--- START ---
(** * The manifest *)

(** [load_fragment_manifest], on the value the text of the file stands for; [None]
    for a file that is missing or is not JSON.  A value of a wrong type where a
    version is expected throws, and the file is ignored; the conversion of a float
    that is no unsigned number is not defined, and ignores it too. *)
Definition version_is (key : string) (n : Z) (j : json) : bool :=
  match json_find key j with
  | None => n =? 0
  | Some (JUnsigned v | JInteger v) => u32 v =? n
  | Some (JFloat b) => match Z_of_float Truncate (decode binary64 b) with Some v => v =? n | None => false end
  | Some (JBool b) => b2z b =? n
  | Some _ => false
  end.
Definition get_u64 (key : string) (def : Z) (e : json) : Z :=
  match json_find key e with
  | Some (JString s) => strtoull s
  | Some (JUnsigned v | JInteger v) => u64 v
  | _ => def
  end.
Definition read_candidate (e : json) : candidate :=
  let addr := u32 (get_u64 "addr" 0 e) in
  MkCandidate addr (get_u64 "content_hash" 0 e) (u32 (get_u64 "code_lo" addr e)) (u32 (get_u64 "code_len" 0 e)) None 0 false false.
Definition load_entry (cs : gmap Z (list candidate)) (e : json) : gmap Z (list candidate) :=
  match e with
  | JObject _ =>
      let c := read_candidate e in
      if (cand_addr c =? 0) || (code_len c =? 0) || (content_hash c =? 0) then cs
      else
        let l := default [] (cs !! cand_addr c) in
        if existsb (fun d => content_hash d =? content_hash c) l then cs else <[cand_addr c := l ++ [c]]> cs
  | _ => cs
  end.
Context (arch_abi : string).
Definition is_current (j : json) : bool :=
  version_is "format_ver" 1 j && version_is "codegen_ver" 1 j &&
  match json_find "arch_abi" j with Some (JString s) => bool_decide (s = arch_abi) | _ => false end.
Definition load_fragment_manifest (file : option json) (cs : gmap Z (list candidate)) : gmap Z (list candidate) :=
  if negb (frag_jit_enabled cfg) || negb (frag_cache_enabled cfg) then cs
  else match file with
       | Some (JObject l) =>
           if negb (is_current (JObject l)) then cs
           else match json_find "candidates" (JObject l) with Some (JArray es) => foldl load_entry cs es | _ => cs end
       | _ => cs
       end.
(** The file that [persist_fragment_manifest] writes for its candidates. *)
Definition manifest_entry (c : candidate) : json :=
  JObject [("addr", JString ("0x" ++ hex_digits 8 (cand_addr c))); ("content_hash", JString ("0x" ++ hex_digits 16 (content_hash c)));
           ("code_lo", JString ("0x" ++ hex_digits 8 (code_lo c))); ("code_len", JUnsigned (code_len c))]%string.
Definition manifest_json (l : list candidate) : json :=
  JObject [("format_ver", JUnsigned 1); ("codegen_ver", JUnsigned 1); ("arch_abi", JString arch_abi); ("candidates", JArray (manifest_entry <$> l))]%string.

(** * The comparison of compiled with recompiled code (PSR_TCC_DEV_TOOLS)

    Its tables are apart from the world: while a comparison runs, nested calls are
    not intercepted. *)
Context (tcc_ab_func_cap tcc_ab_per_func : Z).
Definition no_ab : ab_tools F := MkAbTools ∅ 0 0 0 0 0 0.
Definition set_entry (vram : Z) (e : AbEntry F) (t : ab_tools F) : ab_tools F :=
  MkAbTools (<[vram := e]> (g_ab_entries t)) (g_ab_armed_count t) (g_ab_total_runs t) (g_ab_total_clean t) (g_ab_total_diverge t)
    (g_ab_compile_fail t) (g_ab_nonleaf_skip t).
Definition count_failure (leaf : bool) (t : ab_tools F) : ab_tools F :=
  MkAbTools (g_ab_entries t) (g_ab_armed_count t) (g_ab_total_runs t) (g_ab_total_clean t) (g_ab_total_diverge t)
    (if leaf then g_ab_compile_fail t else u64 (g_ab_compile_fail t + 1)) (if leaf then u64 (g_ab_nonleaf_skip t + 1) else g_ab_nonleaf_skip t).
Definition count_run (clean : bool) (t : ab_tools F) : ab_tools F :=
  MkAbTools (g_ab_entries t) (g_ab_armed_count t) (u64 (g_ab_total_runs t + 1)) (if clean then u64 (g_ab_total_clean t + 1) else g_ab_total_clean t)
    (if clean then g_ab_total_diverge t else u64 (g_ab_total_diverge t + 1)) (g_ab_compile_fail t) (g_ab_nonleaf_skip t).

(** The twin to run with this call, compiled at the first one. *)
Definition ab_twin (vram : Z) (e : AbEntry F) (t : ab_tools F) (w : world) : option F * ab_tools F * world :=
  match ab_state e with
  | PendingCompile =>
      match jit_compile_function vram false w with
      | (None, w) => (None, count_failure false (set_entry vram (MkAb (static_fn e) (tcc_fn e) Skip (runs e) (diverge e)) t), w)
      | (Some (f, size), w) =>
          if fragment_is_safe_leaf (rdram w) vram size
          then (Some f, set_entry vram (MkAb (static_fn e) (Some f) Armed (u32 (runs e + 1)) (diverge e)) t, w)
          else (None, count_failure true (set_entry vram (MkAb (static_fn e) (tcc_fn e) Skip (runs e) (diverge e)) t), w)
      end
  | Armed =>
      if runs e <? tcc_ab_per_func
      then (tcc_fn e, set_entry vram (MkAb (static_fn e) (tcc_fn e) Armed (u32 (runs e + 1)) (diverge e)) t, w) else (None, t, w)
  | Skip => (None, t, w)
  end.
Definition tcc_ab_run (call : F -> world -> option world) (vram : Z) (t : ab_tools F) (w : world) : option (ab_tools F * world) :=
  match g_ab_entries t !! vram with
  | None => Some (t, w)
  | Some e =>
      let '(twin, t, w) := ab_twin vram e t w in
      match twin with
      | None => w ← call (static_fn e) w; Some (t, w)
      | Some twin =>
          let ctx0 := ctx w in
          let ram0 := rdram w in
          wS ← call (static_fn e) w;
          wT ← call twin (set_rdram (copy_ram ram0 (rdram wS)) (set_ctx ctx0 wS));
          let clean := shadow_regs_equal (ctx wT) (ctx wS) && ram_equal (rdram wT) (rdram wS) in
          let t := if clean then t
                   else match g_ab_entries t !! vram with
                        | Some e => set_entry vram (MkAb (static_fn e) (tcc_fn e) (ab_state e) (runs e) (u32 (diverge e + 1))) t
                        | None => t
                        end in
          Some (count_run clean t, set_rdram (copy_ram (rdram wS) (rdram wT)) (set_ctx (ctx wS) wT))
      end
  end.
(** Whether a dispatch of [f] at [vram] goes through the comparison. *)
Definition tcc_ab_intercept (vram : Z) (f : F) (t : ab_tools F) : bool * ab_tools F :=
  match g_ab_entries t !! vram with
  | None =>
      if g_ab_armed_count t >=? tcc_ab_func_cap then (false, t)
      else (true, set_entry vram (MkAb f None PendingCompile 0 0)
              (MkAbTools (g_ab_entries t) (u32 (g_ab_armed_count t + 1)) (g_ab_total_runs t) (g_ab_total_clean t) (g_ab_total_diverge t)
                (g_ab_compile_fail t) (g_ab_nonleaf_skip t)))
  | Some e =>
      match ab_state e with
      | Skip => (false, t)
      | Armed => (negb (runs e >=? tcc_ab_per_func), t)
      | PendingCompile => (true, t)
      end
  end.
End Tiers.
--- END ---
__Requirement__
Write down exactly the span of lines above from the one containing "if fragment_is_safe_leaf (rdram" to the one containing "(** Whether a", both ends included.

__Response box__
          if fragment_is_safe_leaf (rdram w) vram size
          then (Some f, set_entry vram (MkAb (static_fn e) (Some f) Armed (u32 (runs e + 1)) (diverge e)) t, w)
          else (None, count_failure true (set_entry vram (MkAb (static_fn e) (tcc_fn e) Skip (runs e) (diverge e)) t), w)
      end
  | Armed =>
      if runs e <? tcc_ab_per_func
      then (tcc_fn e, set_entry vram (MkAb (static_fn e) (tcc_fn e) Armed (u32 (runs e + 1)) (diverge e)) t, w) else (None, t, w)
  | Skip => (None, t, w)
  end.
Definition tcc_ab_run (call : F -> world -> option world) (vram : Z) (t : ab_tools F) (w : world) : option (ab_tools F * world) :=
  match g_ab_entries t !! vram with
  | None => Some (t, w)
  | Some e =>
      let '(twin, t, w) := ab_twin vram e t w in
      match twin with
      | None => w ← call (static_fn e) w; Some (t, w)
      | Some twin =>
          let ctx0 := ctx w in
          let ram0 := rdram w in
          wS ← call (static_fn e) w;
          wT ← call twin (set_rdram (copy_ram ram0 (rdram wS)) (set_ctx ctx0 wS));
          let clean := shadow_regs_equal (ctx wT) (ctx wS) && ram_equal (rdram wT) (rdram wS) in
          let t := if clean then t
                   else match g_ab_entries t !! vram with
                        | Some e => set_entry vram (MkAb (static_fn e) (tcc_fn e) (ab_state e) (runs e) (u32 (diverge e + 1))) t
                        | None => t
                        end in
          Some (count_run clean t, set_rdram (copy_ram (rdram wS) (rdram wT)) (set_ctx (ctx wS) wT))
      end
  end.
(** Whether a dispatch of [f] at [vram] goes through the comparison. *)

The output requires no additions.